You see, late in February, right before my son's birthday and right before our planned trip to PAX East I managed to injure my back. Long story short, after weeks of trying to stretch it out, and then taking prednisone, it didn't get better. In fact, if anything it got worse. One MRI later it turned out that I had a herniated disk along with underlying congenital lower lumbar scoliosis and stenosis. After a few shots and some PT I am now hopefully on the mend. Things are still a bit of a mess...but they are SO much better.
I spent most of March, April, and May in a metric ton of pain. I slept on the floor in the living room. I stumbled around inside the house unable to manage a walk outdoors. I was able to do my job--ironically--because the pandemic had forced us into “virtual church” so I could preach from the living room as well as sleep there. Otherwise, I probably would have had to take a leave of absence for at least a couple of weeks.
In most ways it was pretty depressing, particularly with all the chaos going on around us. However, it did keep me focused. I am grateful for that. I had only so much time to concentrate, so I spent it on the things that mattered most, like preparing the church for it's new "virtual" status and figuring out my own response to the new rules of pandemic engagement.
By the time the murder of George Floyd came to light, along with the national reaction of anger and mourning, I was better able to move--a little--and to take some small part in that response. As tragic as that situation is, there is something in the protests and policy initiatives that has the potential (if we continue to soldier on) to usher in real and lasting change. I am glad to be able to witness what I hope--most of us hope--will be a massive culture shift.
There is a lot I could say about our situation right now as a country. There are plenty of memes and such out in the ether that complain about the horribleness of this year. There are, though, glimmers of hope in areas that haven’t seen much of that in a long time. This year could be the year that we re-think racism and law-enforcement. We might just even re-think our responsibility to each other. There is a chance--a chance--that historians will look back at the many trying moments of 2020 and say that this year we are in--instead of being cursed--is when everything turned around.

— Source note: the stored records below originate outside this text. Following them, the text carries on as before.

Lemma kmalloc_page_fresh_witness :
  exists v p s', kmalloc_page sample_kmem = Ok ((v, p), s') /\ cache_ok s' ({[ v ]} ∪ ∅) /\
    v ∉ (∅ : gset Z) /\ k_tables (k_st (m_k s')) !! v = None /\ v mod 4096 = 0 /\ p mod 4096 = 0 /\
    (kspace v -> kpage (m_k s') v = Some (kmapped (p / 4096))) /\
    keeps ∅ (m_k sample_kmem) (m_k s').
Proof.
  apply (kmalloc_page_fresh sample_kmem ∅ sample_cache_ok).
  - exists 0xFFFFF000. split; [split; [lia | reflexivity] | reflexivity].
  - apply sample_free_count.
Defined.

Lemma kfree_page_releases_witness :
  exists s s', snd <$> (match kmalloc_page sample_kmem with Ok r => Some r | Fault _ => None end) = Some s /\
    kfree_page 0xFFFFE000 s = Ok (tt, s') /\ cache_ok s' (({[ 0xFFFFE000 ]} ∪ ∅) ∖ {[ 0xFFFFE000 ]}) /\
    kframe (m_k s') 0xFFFFE000 = 0.
Proof.
  destruct (kmalloc_page_ok sample_kmem ∅ sample_cache_ok) as (v & p & s & E & Hok & _).
  { exists 0xFFFFF000. split; [split; [lia | reflexivity] | reflexivity]. }
  { apply sample_free_count. }
  pose proof sample_kmalloc_page as Ev. rewrite E in Ev |- *. destruct Ev as (-> & _).
  destruct (kfree_page_releases s ({[ 0xFFFFE000 ]} ∪ ∅) 0xFFFFE000 Hok) as (s' & Es & Hok' & H0 & _).
  - set_solver.
  - split; [lia | reflexivity].
  - exists s, s'. split; [reflexivity|]. split; [exact Es|]. split; [exact Hok' | exact H0].
Defined.

(** Before the heap works the pages come from the end of the kernel, but not
    from the whole of it: the address is rounded up even when it is aligned,
    so only every second page is used.  The first call takes five, at the
    distance of two pages, and gives out the last; physical addresses are
    the virtual ones without 0xE0000000. *)
Theorem early_pages_spaced s :
  kheap_working (m_c s) = 0 -> locked (m_c s) = 0 -> freepagecount (m_c s) = 0 ->
  length (freepages (m_c s)) = 5%nat ->
  0xE0000000 <= mem_placementAddr (m_c s) -> mem_placementAddr (m_c s) + 0xA000 < W32 ->
  let b := page_mask (mem_placementAddr (m_c s)) + 0x1000 in
  exists s', kmalloc_page s = Ok ((b + 0x8000, b + 0x8000 - 0xE0000000), s') /\
    cached s' = [FreePage b (b - 0xE0000000); FreePage (b + 0x2000) (b + 0x2000 - 0xE0000000);
                 FreePage (b + 0x4000) (b + 0x4000 - 0xE0000000);
                 FreePage (b + 0x6000) (b + 0x6000 - 0xE0000000)] /\
    mem_placementAddr (m_c s') = b + 0x9000 /\ k_st (m_k s') = k_st (m_k s).
Proof.
  intros H1 H2 H3 H4 H5 H6 b. pose proof (early_first s H1 H2 H3 H4 H5 H6) as E.
  eexists. split; [exact E|]. split; [|done]. cbn. by rewrite Z.add_0_r.
Qed.

Lemma early_pages_spaced_witness :
  let s := MState sample_kernel (PCache 0xE0110234 0 sample_pages 0 0) in
  exists s', kmalloc_page s = Ok ((0xE0119000, 0x119000), s') /\
    cached s' = [FreePage 0xE0111000 0x111000; FreePage 0xE0113000 0x113000;
                 FreePage 0xE0115000 0x115000; FreePage 0xE0117000 0x117000] /\
    mem_placementAddr (m_c s') = 0xE011A000 /\ k_st (m_k s') = k_st (m_k s).
Proof.
  intros s. apply (early_pages_spaced s); try reflexivity; cbn; lia.
Defined.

But back to the strangeness for a moment; as the pain slowly becomes manageable, I find that I have more time to think and to read. However, much of that time is taken up with...anxiety. A couple weeks ago, when I was still sleeping on the floor, there were tasks to do. There were too many tasks, in fact, for me to sometimes manage them all. I had to concentrate on the problem before me. I had no time to reflect.
Now...now I have time and that isn’t always a good thing. I have been humbled, physically, emotionally, culturally. The next couple months are wide open for many. I look into the future and it isn’t all that clear where to go or what to do.
I am anxious about how to socially distance this summer and beyond. We talk about it as a family pretty much every night. We also talk about race. I worry about how not to get sick or get others sick. I am worried about how to be a good ally in the days, weeks and years to come.
I also want to be a good pastor. That means figuring out the waves and tides that will push us one way or another. It is always pushing us away from a world that may never be the same again--I can live with that--and toward something...as of yet unknown.
Anyway, I don’t miss the darkest days of this back problem. However, as I move back into the world I must say that I am impressed by all of you. You, dear reader, have been doing the hard work facing right into the storm. I am amazed. You have my support and my love. After all, we are all anxious with cause.
Lately I have been strong enough to take short walks around the neighborhood. There is a slow-moving log that until recently hung over the dam near my parsonage on the Charles. We all watch it with great intensity. My neighbors wave at me or stop to talk. To them I have become the masked version of a 19th century parson stumping along on my cane, drawing humorous comparisons to Horatio Alger Sr., who passes for famous in these parts. He was pastor during the Civil War, so at least contextually it is fitting in this hot summer to come. Then I get back to work at my standing desk.
People, we will keep fighting on, won’t we? Even though we are afraid. We come through these times of pain together doing our best to manifest the love that we and the world need. Then, in the end, we are that much closer to the Commonwealth of Heaven.
I have work to do. I am glad you are working, too.